Tuesday 13 February 2007 at 9:53 pm

This blog is now working again (or so I hope? I broke a bunch of links yesterday), my e-mail is back in action, and after a somewhat annoying DSPAM setup I have a shiny new anti-spam solution (I might even have to document what I did sometime). So I shall now return you to your regularly scheduled programming: random rants on the state of the State, with a bit of geeky tomfoolery and international politics thrown in for good measure.

There’s been some buzz, for some time, about property prices in Perth and their perceived effects on people who can’t afford a house (naturally, the loudest claims are coming from these guys, and they’re still beating their “taxes must be cut!” drum). Although I wonder about the limited evidence that this is an actual, real, screwing-with-social-welfare problem, it’s definitely an issue with votes in it. So yesterday Mr. Carpenter announced that he’d pitch in up to 40% of the cost of a house less than $365k, for families earning less than $60k per annum.
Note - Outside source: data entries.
(** [run_step H] takes one step of a successful run [H : c w = (Ok b, w')]. *)
Ltac run_step H :=
  lazymatch type of H with
  | bind ?m ?f ?w = (Ok ?b, ?w') =>
      let a := fresh "a" in let w1 := fresh "w" in let H1 := fresh "R" in
      apply bind_ok_inv in H as (a & w1 & H1 & H); cbv beta in H;
      try (lazymatch type of a with unit => destruct a end);
      try run_atom H1
  | _ => run_atom H
  end
with run_atom H :=
  lazymatch type of H with
  | ret ?a ?w = (Ok ?b, ?w') =>
      let e := fresh "E" in apply ret_ok_inv in H as [e H]; try subst
  | lift _ _ = (Ok _, _) =>
      let e := fresh "E" in apply lift_ok_inv in H as [e H]; try subst
  | fail_if ?c ?e ?w = (Ok ?b, ?w') =>
      let g := fresh "G" in apply fail_if_ok_inv in H as [g H]; try subst
  | attempt _ _ = (Ok _, _) => apply attempt_ok_inv in H
  | throw _ _ = (Ok _, _) => now apply throw_ok_inv in H
  | (Err _, _) = (Ok _, _) => discriminate H
  | (Ok _, _) = (Ok _, _) => simplify_eq H
  end.

(** [run H] repeats [run_step] and splits the branches it meets. *)
Ltac run_case H :=
  lazymatch type of H with
  | (if ?c then _ else _) ?w = (Ok _, _) =>
      let e := fresh "B" in destruct c eqn:e
  | match ?c with _ => _ end ?w = (Ok _, _) =>
      let e := fresh "B" in destruct c eqn:e
  end.

Ltac run H := repeat (first [run_step H | run_case H]).

(** ** Sorting: [ORDER BY] and [sort.Slice] *)

Definition sort_by {A} (le : A -> A -> bool) (l : list A) : list A :=
  merge_sort (fun a b => Is_true (le a b)) l.

(** [ORDER BY k1, k2, ...] *)
Fixpoint by_keys {A} (ks : list (A -> Z)) (a b : A) : bool :=
  match ks with
  | [] => true
  | k :: ks' => (k a <? k b) || ((k a =? k b) && by_keys ks' a b)
  end.

Lemma StronglySorted_weaken {A} (R1 R2 : A -> A -> Prop) l :
  (forall a b, R1 a b -> R2 a b) -> StronglySorted R1 l -> StronglySorted R2 l.
Proof. intros Hw. induction 1; constructor; auto. eapply Forall_impl; eauto. Qed.

Lemma StronglySorted_filter {A} (R : A -> A -> Prop) (f : A -> bool) l :
  StronglySorted R l -> StronglySorted R (List.filter f l).
Proof.
  induction 1 as [|x l Hs IH Hx]; simpl; [constructor|]. destruct (f x); [|done].
  constructor; [done|]. rewrite Forall_forall in Hx |- *. intros y Hy.
  apply Hx. apply list_elem_of_In, filter_In in Hy as [Hy _]. by apply list_elem_of_In.
Qed.

(** Sortedness, checked. *)
Fixpoint pairwise {A} (f : A -> A -> bool) (l : list A) : bool :=
  match l with
  | [] => true
  | x :: l' => forallb (f x) l' && pairwise f l'
  end.

Lemma pairwise_sorted {A} (f : A -> A -> bool) l :
  pairwise f l = true -> StronglySorted (fun a b => f a b = true) l.
Proof.
  induction l as [|x l IH]; simpl; [constructor|]. rewrite andb_true_iff, forallb_forall.
  intros [Hx Hl]. constructor; [auto|]. apply Forall_forall. intros y Hy.
  by apply Hx, list_elem_of_In.
Qed.

Lemma sort_by_perm {A} (le : A -> A -> bool) l : sort_by le l ≡ₚ l.
Proof. apply merge_sort_Permutation. Qed.

Lemma elem_of_sort_by {A} (le : A -> A -> bool) l x : x ∈ sort_by le l <-> x ∈ l.
Proof. by rewrite sort_by_perm. Qed.

Section Sorting.
Context {A : Type} (ks : list (A -> Z)).

Lemma by_keys_total a b : by_keys ks a b = true \/ by_keys ks b a = true.
Proof.
  induction ks as [|k l IH]; simpl; [auto|].
  rewrite !orb_true_iff, !andb_true_iff, !Z.ltb_lt, !Z.eqb_eq.
  destruct (Z.lt_total (k a) (k b)) as [|[|]]; destruct IH; auto.
Qed.

Lemma by_keys_trans a b c :
  by_keys ks a b = true -> by_keys ks b c = true -> by_keys ks a c = true.
Proof.
  induction ks as [|k l IH]; simpl; [auto|].
  rewrite !orb_true_iff, !andb_true_iff, !Z.ltb_lt, !Z.eqb_eq. intuition lia.
Qed.

#[local] Instance by_keys_Total : Total (fun a b => Is_true (by_keys ks a b)).
Proof. intros a b. rewrite !Is_true_true. apply by_keys_total. Qed.

#[local] Instance by_keys_Transitive : Transitive (fun a b => Is_true (by_keys ks a b)).
Proof. intros a b c. rewrite !Is_true_true. apply by_keys_trans. Qed.

Lemma sort_by_sorted l :
  StronglySorted (fun a b => by_keys ks a b = true) (sort_by (by_keys ks) l).
Proof.
  apply (StronglySorted_weaken (fun a b => Is_true (by_keys ks a b))).
  - intros a b. by rewrite Is_true_true.
  - apply (StronglySorted_merge_sort _).
Qed.

(** A list in strictly increasing order is the only sorted arrangement of
    its elements. *)
Lemma strictly_sorted_unique l1 l2 :
  StronglySorted (fun a b => by_keys ks a b = true) l1 ->
  StronglySorted (fun a b => by_keys ks b a = false) l2 -> l1 ≡ₚ l2 -> l1 = l2.
Proof.
  intros Hs1 Hs2 Hp. apply (StronglySorted_unique_strong (fun a b => by_keys ks a b = true)); auto.
  - intros x y Hx Hy H1 H2. rewrite Hp in Hx. clear - Hs2 Hx Hy H1 H2.
    induction Hs2 as [|z l Hs IH Hz]; [by apply not_elem_of_nil in Hx|].
    rewrite Forall_forall in Hz.
    apply elem_of_cons in Hx as [->|Hx]; apply elem_of_cons in Hy as [->|Hy]; auto.
    + apply Hz in Hy. congruence.
    + apply Hz in Hx. congruence.
  - eapply StronglySorted_weaken; [|exact Hs2]. simpl. intros a b Hab.
    destruct (by_keys_total a b); congruence.
Qed.
End Sorting.

(** ** Sums *)

Definition sum_Z (l : list Z) : Z := foldr Z.add 0 l.

Lemma sum_Z_app l1 l2 : sum_Z (l1 ++ l2) = sum_Z l1 + sum_Z l2.
Proof. unfold sum_Z. induction l1 as [|x l1 IH]; simpl; [done|]. rewrite IH. lia. Qed.

Lemma sum_Z_nonneg l : Forall (fun x => 0 <= x) l -> 0 <= sum_Z l.
Proof. unfold sum_Z. induction 1; simpl; lia. Qed.

(** ** [find] in changed lists *)

Lemma find_map_same {A} (p : A -> bool) (g : A -> A) l :
  (forall x, p (g x) = p x) -> find p (map g l) = g <$> find p l.
Proof.
  intros Hg. induction l as [|x l IH]; simpl; [done|]. rewrite Hg. by destruct (p x).
Qed.

Lemma find_app_one {A} (p : A -> bool) l x :
  find p (l ++ [x]) = match find p l with
                      | Some y => Some y
                      | None => if p x then Some x else None
                      end.
Proof. induction l as [|y l IH]; simpl; [done|]. by destruct (p y). Qed.

Lemma filter_none_in {A} (f : A -> bool) l : (forall x, x ∈ l -> f x = false) -> List.filter f l = [].
Proof.
  induction l as [|x l IH]; simpl; intros H; [done|]. rewrite H by by left.
  apply IH. intros y Hy. apply H. by right.
Qed.

Lemma NoDup_map_inj {A B} (f : A -> B) (l : list A) x y :
  NoDup (map f l) -> x ∈ l -> y ∈ l -> f x = f y -> x = y.
Proof.
  induction l as [|a l IH]; simpl; intros Hnd Hx Hy E; [by apply not_elem_of_nil in Hx|].
  apply NoDup_cons in Hnd as [Ha Hnd].
  assert (Hin : forall z, z ∈ l -> f z ∈ map f l).
  { intros z Hz. apply list_elem_of_In, in_map, list_elem_of_In, Hz. }
  apply elem_of_cons in Hx as [->|Hx]; apply elem_of_cons in Hy as [->|Hy]; auto.
  - exfalso. apply Ha. rewrite E. auto.
  - exfalso. apply Ha. rewrite <- E. auto.
Qed.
It’s a clever solution, and in the long term, there could even be profit! It’s also not a new idea, with similar schemes active in Scotland and other parts of the UK, though I’ve found little about whether these have worked.

I see only one flaw: $300 million is an awful lot of money to spend to help just three thousand families, even if it will be returned eventually. There are a lot of things that can be done for less that’d be of benefit to many, many more people. That said, the existing Keystart home loan scheme has also been rather pricey over the years … so maybe that’s just the cost of this kind of welfare.

Finally, and unrelatedly, an international smattering: despite some (predictable) opposition, abortion law in Portugal looks likely to change. I’m intrigued by the way that whaling is in the news again. And while it’s great to hear that there’s a new deal to relieve tensions surrounding North Korea, I wonder how long it’ll be before one of the involved parties breaks their commitment? (As pessimistic as that sounds, it’s been the pattern for years now — and there’s plenty of blame to go around.)